1301 AVENUE OF THE AMERICAS NEW YORK, NEW YORK 10019-6092 TEL 212 259-8000 FAX 212 259-6333
March 1, 2007
Illumina, Inc. 9885 Towne Centre Drive San Diego, CA 92121
Ladies and Gentlemen:
You have requested our opinion with respect to certain matters in connection with the issuance by Illumina, Inc., a Delaware corporation (the “Company”), of 91,079 shares (the “Shares”) of the Company’s common stock, par value $0.01 per share, pursuant to a registration statement (the “Registration Statement”) on Form S-3 (File No. 333-134012) under the Securities Act of 1933, as amended (the “Securities Act”), and a related prospectus (the “Prospectus”) dated May 11, 2006 and prospectus supplement (the “Prospectus Supplement”) dated March 1, 2007. Each of the Registration Statement, the Prospectus and the Prospectus Supplement have been filed with the U.S. Securities and Exchange Commission (the “Commission”).
We have examined and are familiar with originals or copies, certified or otherwise identified to our satisfaction, of such documents, corporate records, certificates of officers of the Company and such other instruments as we have deemed necessary or appropriate as a basis for the opinion expressed below, including the Registration Statement, the Prospectus, the Prospectus Supplement, the Corrected Amended and Restated Certificate of Incorporation of the Company and the Bylaws of the Company. We have assumed the genuineness and authenticity of all documents submitted to us as originals, the conformity to originals of all documents submitted to us as copies thereof and the due execution and delivery of all documents where due execution and delivery are prerequisites to the effectiveness thereof.

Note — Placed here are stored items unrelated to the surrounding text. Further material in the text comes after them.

(** [Pattern.search]: the first position, scanning right, at which the
    pattern matches.  Returns the matched text, the unread suffix and the
    captures.  Only the first position is subject to [must_advance]. *)
Fixpoint search (r : regex) (must_advance : bool) (s : str)
    : option (str * str * captures) :=
  match match_here r must_advance s with
  | Some (s', g) => Some (take (length s - length s') s, s', g)
  | None =>
      match s with
      | [] => None
      | _ :: rest => search r false rest
      end
  end.

(** An element of the list [findall] returns: a string when the pattern
    has at most one group, a tuple of strings when it has several. *)
Inductive item : Type :=
| Text (s : str)
| Tuple (t : list str).

(** What [findall] reports for one match: the whole match without groups,
    the group with one, the tuple of groups with more; a group that took
    no part reads as the empty string. *)
Definition item_of (r : regex) (whole : str) (g : captures) : item :=
  match ngroups r with
  | 0 => Text whole
  | 1 => Text (default [] (g !! 1))
  | n => Tuple (map (fun i => default [] (g !! i)) (seq 1 n))
  end.

(** The loop shared by [Pattern.findall] and [Pattern.finditer]:
    successive non-overlapping matches, left to right, each with its
    text and captures.  After an empty match the scan resumes at the same
    position and must advance.  [fuel] bounds the number of matches. *)
Fixpoint scan_from (fuel : nat) (r : regex) (must_advance : bool) (s : str)
    : list (str * captures) :=
  match fuel with
  | 0 => []
  | S fuel' =>
      match search r must_advance s with
      | None => []
      | Some (whole, s', g) =>
          (whole, g) :: scan_from fuel' r (length whole =? 0)%nat s'
      end
  end.

(** A subject of [n] characters yields at most [2 * n + 1] matches. *)
Definition scan (r : regex) (s : str) : list (str * captures) :=
  scan_from (2 * length s + 2) r false s.

(** [Pattern.findall(s)] *)
Definition findall (r : regex) (s : str) : list item :=
  map (fun m : str * captures => item_of r m.1 m.2) (scan r s).

(** How far the scan still has to go: twice the characters left, plus
    one while an empty match is still allowed here. *)
Definition scan_measure (must_advance : bool) (s : str) : nat :=
  2 * length s + (if must_advance then 0 else 1).

(** *** What a successful run of the matcher looks like

    [matches r s g s' g']: pattern [r], started on subject [s] with
    captures [g], can stop with [s'] unread and captures [g']. *)
Inductive matches : regex -> str -> captures -> str -> captures -> Prop :=
| matches_eps s g :
    matches Eps s g s g
| matches_chr p c s g :
    p c = true ->
    matches (Chr p) (c :: s) g s g
| matches_seq r1 r2 s g s1 g1 s2 g2 :
    matches r1 s g s1 g1 -> matches r2 s1 g1 s2 g2 ->
    matches (Seq r1 r2) s g s2 g2
| matches_alt_l r1 r2 s g s' g' :
    matches r1 s g s' g' ->
    matches (Alt r1 r2) s g s' g'
| matches_alt_r r1 r2 s g s' g' :
    matches r2 s g s' g' ->
    matches (Alt r1 r2) s g s' g'
| matches_star_stop r s g :
    matches (Star r) s g s g
| matches_star_more r s g s1 g1 s2 g2 :
    matches r s g s1 g1 -> length s1 < length s ->
    matches (Star r) s1 g1 s2 g2 ->
    matches (Star r) s g s2 g2
| matches_group n r s g s' g' :
    matches r s g s' g' ->
    matches (Group n r) s g s' (<[n := take (length s - length s') s]> g').

(** No character test of [r] accepts [c]. *)
Fixpoint rejects (c : ascii) (r : regex) : bool :=
  match r with
  | Eps => true
  | Chr p => negb (p c)
  | Seq r1 r2 | Alt r1 r2 => rejects c r1 && rejects c r2
  | Star r' | Group _ r' => rejects c r'
  end.

(** Every successful run of [r] goes through group [n]. *)
Fixpoint binds (n : nat) (r : regex) : bool :=
  match r with
  | Eps | Chr _ | Star _ => false
  | Seq r1 r2 => binds n r1 || binds n r2
  | Alt r1 r2 => binds n r1 && binds n r2
  | Group m r' => (n =? m)%nat || binds n r'
  end.

End Re.

(** ** Exceptions and results *)

(** [re.error], raised by [re.compile] on a pattern it cannot parse. *)
Record re_error : Type := ReError { re_msg : str }.

(** [ValueError(msg)], optionally chained [from] a caught [re.error]. *)
Inductive exn : Type :=
| ValueError (msg : str) (cause : option re_error)
| AttributeError (msg : str).

Inductive result (A : Type) : Type :=
| Return (a : A)
| Raise (e : exn).
Arguments Return {A} a.
Arguments Raise {A} e.

Definition bind {A B : Type} (x : result A) (f : A -> result B) : result B :=
  match x with
  | Return a => f a
  | Raise e => Raise e
  end.

Notation "x <- e1 ;; e2" := (bind e1 (fun x => e2))
  (at level 100, e1 at next level, right associativity).

(** ** patternmatching.py: the ELIZA responder *)

Module Eliza.
Import Re.

Definition reflections : gmap str str :=
  list_to_map
    [ ("am" : str, "are" : str); ("was" : str, "were" : str);
      ("i" : str, "you" : str); ("i'd" : str, "you would" : str);
      ("i'll" : str, "you will" : str); ("i've" : str, "you have" : str);
      ("i'm" : str, "you are" : str); ("my" : str, "your" : str);
      ("are" : str, "am" : str); ("were" : str, "was" : str);
      ("you've" : str, "I have" : str); ("you'll" : str, "I will" : str);
      ("you'd" : str, "I would" : str); ("your" : str, "my" : str);
      ("yours" : str, "mine" : str); ("you" : str, "I" : str);
      ("me" : str, "you" : str) ].

(** [reflections.get(token, token)] *)
Definition reflect_token (token : str) : str :=
  default token (reflections !! token).

Definition reflect (fragment : str) : str :=
  let tokens := Str.split (Str.lower fragment) in
  Str.join " " (map reflect_token tokens).

(** [reflect(match.group(1))]: calling [.lower()] on the [None] of a group
    that took no part raises. *)
Definition reflect_group (n : nat) (m : captures) : result str :=
  match group n m with
  | Some fragment => Return (reflect fragment)
  | None => Raise (AttributeError "'NoneType' object has no attribute 'lower'")
  end.

(** Literal text of a pattern compiled with [re.IGNORECASE]. *)
Definition text (s : str) : regex := Lits lit_ignorecase s.

(** Group 1 holding one or more, or zero or more, characters matched by
    the dot; and the optional question mark. *)
Definition some_text : regex := Group 1 (Plus dot).
Definition any_text : regex := Group 1 (Star dot).
Definition opt_qmark : regex := Opt (lit_ignorecase "?"%char).

Definition rule : Type := regex * (captures -> result str).

Definition patterns : list rule :=
  [ (Seq (text "I need ") some_text,
     fun m => x <- reflect_group 1 m;; Return ("Why do you need " ++ x ++ "?"));
    (Seq (text "Why don't you ") (Seq some_text opt_qmark),
     fun m => x <- reflect_group 1 m;;
              Return ("Do you really think I don't " ++ x ++ "?"));
    (Seq (text "Why can't I ") (Seq some_text opt_qmark),
     fun m => x <- reflect_group 1 m;;
              Return ("Maybe you could " ++ x ++ " if you tried."));
    (Seq (text "I can't ") some_text,
     fun m => x <- reflect_group 1 m;;
              Return ("What makes you think you can't " ++ x ++ "?"));
    (Seq (text "I am ") some_text,
     fun m => x <- reflect_group 1 m;;
              Return ("How long have you been " ++ x ++ "?"));
    (Seq (text "I'm ") some_text,
     fun m => x <- reflect_group 1 m;; Return ("Why are you " ++ x ++ "?"));
    (Seq (text "I feel ") some_text,
     fun m => x <- reflect_group 1 m;;
              Return ("Tell me more about feeling " ++ x ++ "."));
    (any_text,
     fun _ => Return ("Please tell me more." : str)) ].

Definition fallback : str := "I'm not sure I understand. Can you elaborate?".

(** The [for] loop of [get_eliza_response] over the rules still to try. *)
Fixpoint respond_with (rules : list rule) (user_input : str) : result str :=
  match rules with
  | (pattern, response_function) :: rest =>
      match fullmatch pattern (Str.strip user_input) with
      | Some m => response_function m
      | None => respond_with rest user_input
      end
  | [] => Return fallback
  end.

Definition get_eliza_response (user_input : str) : result str :=
  respond_with patterns user_input.

(** A rule answers when, once its pattern has matched, its response
    function returns a reply that is neither empty nor the fallback. *)
Definition answers (r : rule) : Prop :=
  forall t m, fullmatch r.1 t = Some m ->
    exists reply, r.2 m = Return reply /\ reply <> [] /\ reply <> fallback.

End Eliza.

(** ** nltktokenization.py: tokenizer, vocabulary and Heaps' law *)

Module Tokenization.
Import Re.

Global Instance item_eq_dec : EqDecision item.
Proof. solve_decision. Defined.

Global Instance item_countable : Countable item :=
  inj_countable'
    (fun i => match i with Text s => inl s | Tuple t => inr t end)
    (fun x => match x with inl s => Text s | inr t => Tuple t end)
    (fun i => match i with Text _ | Tuple _ => eq_refl end).

(** The character classes of the tokenizer pattern. *)
Definition capital : regex := Chr (Char.between 65 90).
Definition word_char : regex := Chr Char.isword.
Definition digit : regex := Chr Char.isdigit.

(** The last alternative, a bracket expression: the listed characters,
    the range from colon to underscore that [:-_] denotes, and the three
    characters after it in the file, of which only U+00E2 lies in the
    modelled range (the others are U+20AC and U+02DC). *)
Definition punctuation : regex :=
  Chr (fun c =>
    existsb (Char.same c)
      [ "]"; "["; "."; ","; ";"; "034"; "'"; "?"; "("; ")" ]%char
    || Char.between 58 95 c
    || Char.same "226"%char c).

(** The verbose pattern of [tokenize_text], alternatives in source order;
    its three parentheses are capturing groups 1, 2 and 3. *)
Definition pattern : regex :=
  Alt (Plus (Group 1 (Seq capital (lit "."%char))))
 (Alt (Seq (Plus word_char)
           (Star (Group 2 (Seq (lit "-"%char) (Plus word_char)))))
 (Alt (Seq (Opt (lit "$"%char))
      (Seq (Plus digit)
      (Seq (Opt (Group 3 (Seq (lit "."%char) (Plus digit))))
           (Opt (lit "%"%char)))))
 (Alt (Seq (lit "."%char) (Seq (lit "."%char) (lit "."%char)))
      punctuation))).

(** [nltk.tokenize.regexp_tokenize(text, pattern)] with its default
    [gaps=False], as NLTK has it since release 3.1: a [RegexpTokenizer]
    compiles the pattern as given (flags UNICODE, MULTILINE, DOTALL, which
    this pattern does not observe) and returns [findall] of it on the
    text. *)
Definition regexp_tokenize (text : str) (pattern : regex) : list item :=
  findall pattern text.

Definition tokenize_text (text : str) : list item :=
  let tokens := regexp_tokenize text pattern in
  tokens.

Definition compute_vocabulary (tokens : list item) : nat * gset item :=
  let vocabulary_set : gset item := list_to_set tokens in
  (size vocabulary_set, vocabulary_set).

(** Python floats are kept as the expression that computes them: the
    value of a power or a product of floats is whatever the platform's
    arithmetic returns, which this development does not interpret. *)
Inductive pyfloat : Type :=
| FloatLiteral (decimal : str)
| FloatOfInt (n : nat)
| FloatPow (x y : pyfloat)
| FloatMul (x y : pyfloat).

Definition heaps_law_estimation (num_tokens : nat) (beta k : pyfloat)
    : pyfloat :=
  let estimated_vocab_size :=
    FloatMul k (FloatPow (FloatOfInt num_tokens) beta) in
  estimated_vocab_size.

Definition default_beta : pyfloat := FloatLiteral "0.7".
Definition default_k : pyfloat := FloatLiteral "10.0".

(** What the pipeline prints, one constructor per [print] call. *)
Inductive printed : Type :=
| NumberOfTokens (n : nat)
| VocabularySize (n : nat)
| VocabularySet (v : gset item)
| EstimatedVocabularySize (f : pyfloat).

(** [text_analysis_pipeline]: the lines printed, and how the call ends. *)
Definition text_analysis_pipeline (text : str) : list printed * result unit :=
  match text with
  | [] => ([], Raise (ValueError "Text input cannot be empty." None))
  | _ =>
      let tokens := tokenize_text text in
      let num_tokens := length tokens in
      let '(vocab_size, vocabulary) := compute_vocabulary tokens in
      let estimated_vocab_size :=
        heaps_law_estimation num_tokens default_beta default_k in
      ([ NumberOfTokens num_tokens;
         VocabularySize vocab_size;
         VocabularySet vocabulary;
         EstimatedVocabularySize estimated_vocab_size ],
       Return tt)
  end.

End Tokenization.

(** ** regularexpressions1.py: the generic helper *)

Module Helper.

(** What [find_all_matches] uses of module [re]: [re.compile], which
    either returns a compiled pattern or raises [re.error], and the
    [findall] method of compiled patterns.  The helper accepts any
    pattern string, so the parser of [re] is an interface here. *)
Class ReModule : Type := {
  Pattern : Type;
  compile : str -> re_error + Pattern;
  findall : Pattern -> str -> list Re.item;
}.

Definition find_all_matches `{ReModule} (pattern text : str)
    : result (list Re.item) :=
  match compile pattern with
  | inr compiled_pattern =>
      let matches := findall compiled_pattern text in
      Return matches
  | inl regex_error =>
      Raise (ValueError ("Invalid regex pattern: " ++ pattern)
               (Some regex_error))
  end.


End Helper.

(** ** patternmatching.py: substitutions *)

Module Subst.
Import Re.

(** A replacement template of [re.sub], parsed: literal text and group
    references such as [\1]. *)
Inductive piece : Type :=
| Literal (s : str)
| GroupRef (n : nat).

On the basis of the foregoing, and in reliance thereon, we are of the opinion that:
1.
the issuance of the Shares has been lawfully and duly authorized by the Company; and
2.
when the Shares have been issued, delivered and sold upon the terms stated in the Registration Statement, the Prospectus and the Prospectus Supplement, the Shares will be legally issued, fully paid and nonassessable.
We consent to the incorporation by reference of this opinion into the Registration Statement and to the reference to this firm under the heading “Legal Matters” in the Prospectus Supplement. In giving such consent, we do not hereby admit that we come within the category of persons whose consent is required under Section 7 of the Securities Act or the rules and regulations of the Commission.